Um exemplo é no Texas, onde o Conselho de Confiabilidade Elétrica do Texas (ERCOT) diz que a previsão de energia do que chama de "grandes cargas flexíveis" aumentará 60% de 2024 a 2025. Embora a participação na resposta à demanda não seja obrigatória, grandes data centers (e mineradores de Bitcoin) são financeiramente incentivados (e esperados) a participar de um esquema para reduzir cargas e proteger a confiabilidade da rede.
Na Irlanda, onde os data centers já respondem por 18% de todo o uso de energia, espera-se que novos data centers concordem em dar suporte à rede, se necessário.
Essa expectativa aumentará. No Reino Unido e na Alemanha, o governo e as concessionárias discutiram medidas obrigatórias para forçar os data centers a reduzir cargas, possivelmente sob políticas nacionais críticas de infraestrutura. E alguns grandes operadores podem fazê-lo de qualquer maneira. Um operador de data center de IA em hiperescala disse: "Se houver uma crise regional na rede, reduziremos a carga. As consequências de não fazer isso serão muito grandes".

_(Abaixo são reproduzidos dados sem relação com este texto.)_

(** * ct_moniteur.binary_reader: the cursor reader, embedded and verified

    A shallow embedding of [src/ct_moniteur/binary_reader.py].  The reader is
    a Python object with one mutable attribute ([_offset]); its methods either
    return a value or raise, and a raise does not roll back an assignment made
    before it.  Methods are therefore functions from the reader to a result
    together with the reader as the call leaves it. *)

From Stdlib Require Import ZArith List Bool Lia.
From Stdlib Require Strings.Byte.
Import Init.Byte.
Import ListNotations.

Local Open Scope Z_scope.

(** ** The Python built-ins the module relies on *)

Module Py.

(** [len(x)], as a Python integer. *)
Definition len {A : Type} (l : list A) : Z := Z.of_nat (length l).

(** The integer held by one element of a [bytes] / [memoryview]. *)
Definition byte_val (b : byte) : Z := Z.of_N (Byte.to_N b).

(** The inverse direction, used when a C [unsigned char] is stored. *)
Definition byte_of (z : Z) : byte :=
  match Byte.of_N (Z.to_N z) with
  | Some b => b
  | None => x00
  end.

(** A slice bound brought into [0 .. n] the way [PySlice_AdjustIndices]
    does for a step of 1: a negative bound counts from the end, and what
    still falls outside is clamped. *)
Definition adjust_index (i n : Z) : Z :=
  if i <? 0 then
    (if i + n <? 0 then 0 else i + n)
  else if n <=? i then n
  else i.

(** [l[start:stop]]. *)
Definition slice {A : Type} (l : list A) (start stop : Z) : list A :=
  let n := len l in
  let start' := adjust_index start n in
  let stop' := adjust_index stop n in
  if start' <? stop' then
    firstn (Z.to_nat (stop' - start')) (skipn (Z.to_nat start') l)
  else [].

(** [l[i]]; [None] stands for [IndexError]. *)
Definition getitem {A : Type} (l : list A) (i : Z) : option A :=
  let i' := if i <? 0 then i + len l else i in
  if (i' <? 0) || (len l <=? i') then None
  else nth_error l (Z.to_nat i').

(** The byte loop of [_PyLong_FromByteArray]: it walks the bytes from the
    least significant one, complements them on the fly (with a carry) when
    the number is negative, and ORs each into the accumulator at the next
    bit position.  The result is the magnitude. *)
Fixpoint from_byte_array_loop (p : list byte) (is_signed : bool)
    (carrybit accum accumbits : Z) : Z :=
  match p with
  | [] => accum
  | b :: p' =>
      let thisbyte := byte_val b in
      if is_signed then
        let thisbyte := Z.lxor 255 thisbyte + carrybit in
        let carrybit := Z.shiftr thisbyte 8 in
        let thisbyte := Z.land thisbyte 255 in
        from_byte_array_loop p' is_signed carrybit
          (Z.lor accum (Z.shiftl thisbyte accumbits)) (accumbits + 8)
      else
        from_byte_array_loop p' is_signed carrybit
          (Z.lor accum (Z.shiftl thisbyte accumbits)) (accumbits + 8)
  end.
(** * Phoenix embedding page: the visualization state engine

    A shallow embedding of [app/src/pages/embedding/EmbeddingPage.tsx]:
    the point normalizer ([coordinatesToThreeDimensionalPoint],
    [allSourceData]), the request variables assembled by [EmbeddingMain],
    the request lifecycle driven by its effect, the click and tab handlers of
    [ClustersPanelContents] and the metric resolver [getClusterMetricName].

    JavaScript values are modelled as follows.
    - a [number] is kept abstract (a type parameter): the page only moves
      numbers around, it never computes with them;
    - a thrown exception is the left summand of [result];
    - [null] / [undefined] is [None];
    - a [Set<string>] is a [gset string];
    - the zustand store of [@phoenix/store] is a record that the mutators
      replace as a whole. *)

From stdpp Require Import base strings gmap list.
From Stdlib Require Import ZArith.

Open Scope string_scope.
Open Scope list_scope.

(** ** Exceptions *)

(** What a [throw] carries: [Error message] is [new Error(message)];
    [TypeError] is a property read on [undefined]; [Unreachable] is the abort
    of [assertUnreachable]. *)
Inductive exn : Type :=
  | Error (message : string)
  | TypeError
  | Unreachable.

(** A computation that returns ([inr]) or throws ([inl]). *)
Definition result (A : Type) : Type := (exn + A)%type.

Definition throw {A : Type} (e : exn) : result A := inl e.

#[global] Instance result_ret : MRet result := fun A a => inr a.

#[global] Instance result_bind : MBind result := fun A B k m =>
  match m with
  | inl e => inl e
  | inr a => k a
  end.

(** [Array.prototype.map] with a callback that may throw: elements are
    visited in order and the first exception ends the whole call. *)
Fixpoint mapE {A B : Type} (f : A -> result B) (l : list A) : result (list B) :=
  match l with
  | [] => mret []
  | a :: l' => b ← f a; bs ← mapE f l'; mret (b :: bs)
  end.

(** Reading a property of a value that may be [undefined]. *)
Definition read {A : Type} (o : option A) : result A :=
  match o with
  | Some a => mret a
  | None => throw TypeError
  end.

Definition returns {A : Type} (m : result A) : Prop := exists a, m = inr a.
Definition throws {A : Type} (m : result A) : Prop := exists e, m = inl e.

(** ** The response payload (EmbeddingPageUMAPQuery) *)

(** The [coordinates] union of the query: [... on Point3D { x y z }],
    [... on Point2D { x y }]. *)
Inductive Coordinates (number : Type) : Type :=
  | Point2D (x y : number)
  | Point3D (x y z : number).
Arguments Point2D {number} x y.
Arguments Point3D {number} x y z.

Definition __typename {number : Type} (c : Coordinates number) : string :=
  match c with
  | Point2D _ _ => "Point2D"
  | Point3D _ _ _ => "Point3D"
  end.

Record EmbeddingMetadata : Type := {
  linkToData : option string;
  rawData : option string
}.

Record EventMetadata (number : Type) : Type := {
  predictionId : option string;
  predictionLabel : option string;
  actualLabel : option string;
  predictionScore : option number;
  actualScore : option number
}.
Arguments predictionId {number}.
Arguments predictionLabel {number}.
Arguments actualLabel {number}.
Arguments predictionScore {number}.
Arguments actualScore {number}.

(** One item of [data], [referenceData] or [corpusData]. *)
Record UMAPPointsEntry (number : Type) : Type := {
  entry_id : string;
  entry_eventId : string;
  entry_coordinates : Coordinates number;
  entry_embeddingMetadata : EmbeddingMetadata;
  entry_eventMetadata : EventMetadata number
}.
Arguments entry_id {number}.
Arguments entry_eventId {number}.
Arguments entry_coordinates {number}.
Arguments entry_embeddingMetadata {number}.
Arguments entry_eventMetadata {number}.

Record MetricValues (number : Type) : Type := {
  primaryValue : option number;
  referenceValue : option number
}.
Arguments primaryValue {number}.
Arguments referenceValue {number}.

Record Cluster (number : Type) : Type := {
  cluster_id : string;
  cluster_eventIds : list string;
  driftRatio : option number;
  primaryToCorpusRatio : option number;
  cluster_dataQualityMetric : option (MetricValues number);
  cluster_performanceMetric : option (MetricValues number)
}.
Arguments cluster_id {number}.
Arguments cluster_eventIds {number}.
Arguments driftRatio {number}.
Arguments primaryToCorpusRatio {number}.
Arguments cluster_dataQualityMetric {number}.
Arguments cluster_performanceMetric {number}.

Record ContextRetrieval (number : Type) : Type := {
  queryId : string;
  documentId : string;
  relevance : option number
}.
Arguments queryId {number}.
Arguments documentId {number}.
Arguments relevance {number}.

(** [data.embedding?.UMAPPoints]: the three point arrays, the clusters and
    the retrievals, each already defaulted to [[]] by [?? []]. *)
Record UMAPPoints (number : Type) : Type := {
  data : list (UMAPPointsEntry number);
  referenceData : list (UMAPPointsEntry number);
  corpusData : list (UMAPPointsEntry number);
  clusters : list (Cluster number);
  contextRetrievals : list (ContextRetrieval number)
}.
Arguments data {number}.
Arguments referenceData {number}.
Arguments corpusData {number}.
Arguments clusters {number}.
Arguments contextRetrievals {number}.

(** ** The normalized point *)

Record MetaData : Type := { metaData_id : string }.

(** An element of [allSourceData]: [{...d, position, metaData}]. *)
Record Point (number : Type) : Type := {
  point_id : string;
  point_eventId : string;
  point_coordinates : Coordinates number;
  point_embeddingMetadata : EmbeddingMetadata;
  point_eventMetadata : EventMetadata number;
  position : list number;
  metaData : MetaData
}.
Arguments point_id {number}.
Arguments point_eventId {number}.
Arguments point_coordinates {number}.
Arguments point_embeddingMetadata {number}.
Arguments point_eventMetadata {number}.
Arguments position {number}.
Arguments metaData {number}.

(** The error the spec names [MalformedCoordinate]: the [Error] thrown by
    [coordinatesToThreeDimensionalPoint], with its message. *)
Definition MalformedCoordinate (typename : string) : exn :=
  Error ("Expected Point3D but got " +:+ typename +:+ " for coordinates").

Section PointNormalizer.
Context {number : Type}.

Definition coordinatesToThreeDimensionalPoint
    (coordinates : Coordinates number) : result (list number) :=
  match coordinates with
  | Point3D x y z => mret [x; y; z]
  | Point2D _ _ => throw (MalformedCoordinate (__typename coordinates))
  end.

(** The callback of [allData.map]. *)
Definition toPoint (d : UMAPPointsEntry number) : result (Point number) :=
  position ← coordinatesToThreeDimensionalPoint (entry_coordinates d);
  mret {| point_id := entry_id d;
         point_eventId := entry_eventId d;
         point_coordinates := entry_coordinates d;
         point_embeddingMetadata := entry_embeddingMetadata d;
         point_eventMetadata := entry_eventMetadata d;
         position := position;
         metaData := {| metaData_id := entry_eventId d |} |}.

Definition allSourceData
    (sourceData referenceSourceData corpusSourceData : list (UMAPPointsEntry number))
    : result (list (Point number)) :=
  let allData := sourceData ++ referenceSourceData ++ corpusSourceData in
  mapE toPoint allData.

End PointNormalizer.

(** ** Metric definitions *)

Record Dimension : Type := { dimension_name : string }.

(** The [MetricDefinition] object as it exists at run time: the tag [type],
    the enum value [metric] (the source binds them to [metricType] and
    [metricEnum]) and the [dimension] that only a data quality metric
    carries. *)
Record MetricDefinition : Type := {
  metricType : string;
  metricEnum : string;
  dimension : option Dimension
}.

(** ** The point cloud store *)

Module Store.

(** Modelled from the spec: [ClusterColorMode] of [@phoenix/store], the
    two modes named in section 3. *)
Inductive ClusterColorMode : Type := default | highlight.

(** Modelled from the spec: [UMAPParameters] of section 3. *)
Record UMAPParameters (number : Type) : Type := {
  minDist : number;
  nNeighbors : number;
  nSamples : number
}.
Arguments minDist {number}.
Arguments nNeighbors {number}.
Arguments nSamples {number}.

(** Modelled from the spec: [ClusteringParameters] of section 3. *)
Record ClusteringParameters (number : Type) : Type := {
  minClusterSize : number;
  clusterMinSamples : number;
  clusterSelectionEpsilon : number
}.
Arguments minClusterSize {number}.
Arguments clusterMinSamples {number}.
Arguments clusterSelectionEpsilon {number}.

(** Modelled from the spec: the [VisualizationState] record of section 3;
    the store itself ([@phoenix/store]) is not part of the sources. *)
Record State (number : Type) : Type := {
  points : list (Point number);
  clusters : list (Cluster number);
  retrievals : list (ContextRetrieval number);
  selectedClusterId : option string;
  selectedEventIds : gset string;
  highlightedClusterId : option string;
  errorMessage : option string;
  loading : bool;
  colorMode : ClusterColorMode;
  metric : MetricDefinition;
  umapParameters : UMAPParameters number;
  clusteringParameters : ClusteringParameters number
}.
Arguments points {number}.
Arguments clusters {number}.
Arguments retrievals {number}.
Arguments selectedClusterId {number}.
Arguments selectedEventIds {number}.
Arguments highlightedClusterId {number}.
Arguments errorMessage {number}.
Arguments loading {number}.
Arguments colorMode {number}.
Arguments metric {number}.
Arguments umapParameters {number}.
Arguments clusteringParameters {number}.

Section Mutators.
Context {number : Type}.
Implicit Types st : State number.

(** Modelled from the spec: [setSelectedClusterId] of section 4.4, a
    mutator of one field. *)
Definition setSelectedClusterId (id : option string) st : State number :=
  {| points := points st; clusters := clusters st;
     retrievals := retrievals st;
     selectedClusterId := id;
     selectedEventIds := selectedEventIds st;
     highlightedClusterId := highlightedClusterId st;
     errorMessage := errorMessage st; loading := loading st;
     colorMode := colorMode st; metric := metric st;
     umapParameters := umapParameters st;
     clusteringParameters := clusteringParameters st |}.

(** Modelled from the spec: [setSelectedEventIds] of section 4.4. *)
Definition setSelectedEventIds (ids : gset string) st : State number :=
  {| points := points st; clusters := clusters st;
     retrievals := retrievals st;
     selectedClusterId := selectedClusterId st;
     selectedEventIds := ids;
     highlightedClusterId := highlightedClusterId st;
     errorMessage := errorMessage st; loading := loading st;
     colorMode := colorMode st; metric := metric st;
     umapParameters := umapParameters st;
     clusteringParameters := clusteringParameters st |}.

(** Modelled from the spec: [setHighlightedClusterId] of section 4.4. *)
Definition setHighlightedClusterId (id : option string) st : State number :=
  {| points := points st; clusters := clusters st;
     retrievals := retrievals st;
     selectedClusterId := selectedClusterId st;
     selectedEventIds := selectedEventIds st;
     highlightedClusterId := id;
     errorMessage := errorMessage st; loading := loading st;
     colorMode := colorMode st; metric := metric st;
     umapParameters := umapParameters st;
     clusteringParameters := clusteringParameters st |}.

(** Modelled from the spec: [setClusterColorMode] of section 4.4. *)
Definition setClusterColorMode (mode : ClusterColorMode) st : State number :=
  {| points := points st; clusters := clusters st;
     retrievals := retrievals st;
     selectedClusterId := selectedClusterId st;
     selectedEventIds := selectedEventIds st;
     highlightedClusterId := highlightedClusterId st;
     errorMessage := errorMessage st; loading := loading st;
     colorMode := mode; metric := metric st;
     umapParameters := umapParameters st;
     clusteringParameters := clusteringParameters st |}.

(** Modelled from the spec: [setErrorMessage] of section 4.4. *)
Definition setErrorMessage (message : option string) st : State number :=
  {| points := points st; clusters := clusters st;
     retrievals := retrievals st;
     selectedClusterId := selectedClusterId st;
     selectedEventIds := selectedEventIds st;
     highlightedClusterId := highlightedClusterId st;
     errorMessage := message; loading := loading st;
     colorMode := colorMode st; metric := metric st;
     umapParameters := umapParameters st;
     clusteringParameters := clusteringParameters st |}.

(** Modelled from the spec: [setLoading] of section 4.4. *)
Definition setLoading (b : bool) st : State number :=
  {| points := points st; clusters := clusters st;
     retrievals := retrievals st;
     selectedClusterId := selectedClusterId st;
     selectedEventIds := selectedEventIds st;
     highlightedClusterId := highlightedClusterId st;
     errorMessage := errorMessage st; loading := b;
     colorMode := colorMode st; metric := metric st;
     umapParameters := umapParameters st;
     clusteringParameters := clusteringParameters st |}.

(** Modelled from the spec: [setInitialData(points, clusters,
    retrievals)] of section 4.4, "atomic replace, also clears [loading]
    and [errorMessage]". *)
Definition setInitialData
    (newPoints : list (Point number)) (newClusters : list (Cluster number))
    (newRetrievals : list (ContextRetrieval number)) st : State number :=
  {| points := newPoints; clusters := newClusters;
     retrievals := newRetrievals;
     selectedClusterId := selectedClusterId st;
     selectedEventIds := selectedEventIds st;
     highlightedClusterId := highlightedClusterId st;
     errorMessage := None; loading := false;
     colorMode := colorMode st; metric := metric st;
     umapParameters := umapParameters st;
     clusteringParameters := clusteringParameters st |}.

O Google é um exemplo de operador de data center que usa resposta à demanda e gerenciamento inteligente de carga para aliviar as pressões da rede. Participa de esquemas na Europa, Ásia e em vários locais nos EUA. Em momentos críticos, ativa sistemas de controle que limitam e reprogramam tarefas não urgentes.
Os principais serviços voltados para o consumidor não são afetados. O Google, no entanto, não divulgou quanta energia foi (ou pode ser) economizada dessa maneira - sugerindo que provavelmente ainda não é alta. Na resposta à demanda, os incentivos financeiros estão se tornando mais fortes. Os preços pagos pela redução ou energia do gerador variam muito, de acordo com a demanda, a urgência e o nível de aviso prévio fornecido pela concessionária. Cargas flexíveis podem oferecer novas oportunidades. A integração de grupos geradores de data center no mercado de leilão de capacidade na região PJM dos EUA (uma grande região do mercado de energia dos EUA) no final de 2024, e sendo aceita, geraria um fluxo significativo de novas receitas.
Grandes data centers de IA podem receber pagamentos significativos para parar de funcionar. Durante o congelamento do Texas em fevereiro de 2021, o New York Times informou que a empresa Bitcoin Bitdeer recebeu 18 milhões de dólares (101,6 milhões de reais) em quatro dias para desligar seus computadores. Embora isso seja extremo, existem outros exemplos de grandes pagamentos. Aqueles com grandes instalações de IA estão observando com interesse.
A longo prazo, as empresas de energia e os órgãos reguladores provavelmente verão esses acordos como reativos e caros. Eles preferirão introduzir um sistema mais colaborativo e menos dispendioso, alavancando sua posição em um estágio anterior do processo de planejamento e provisionamento.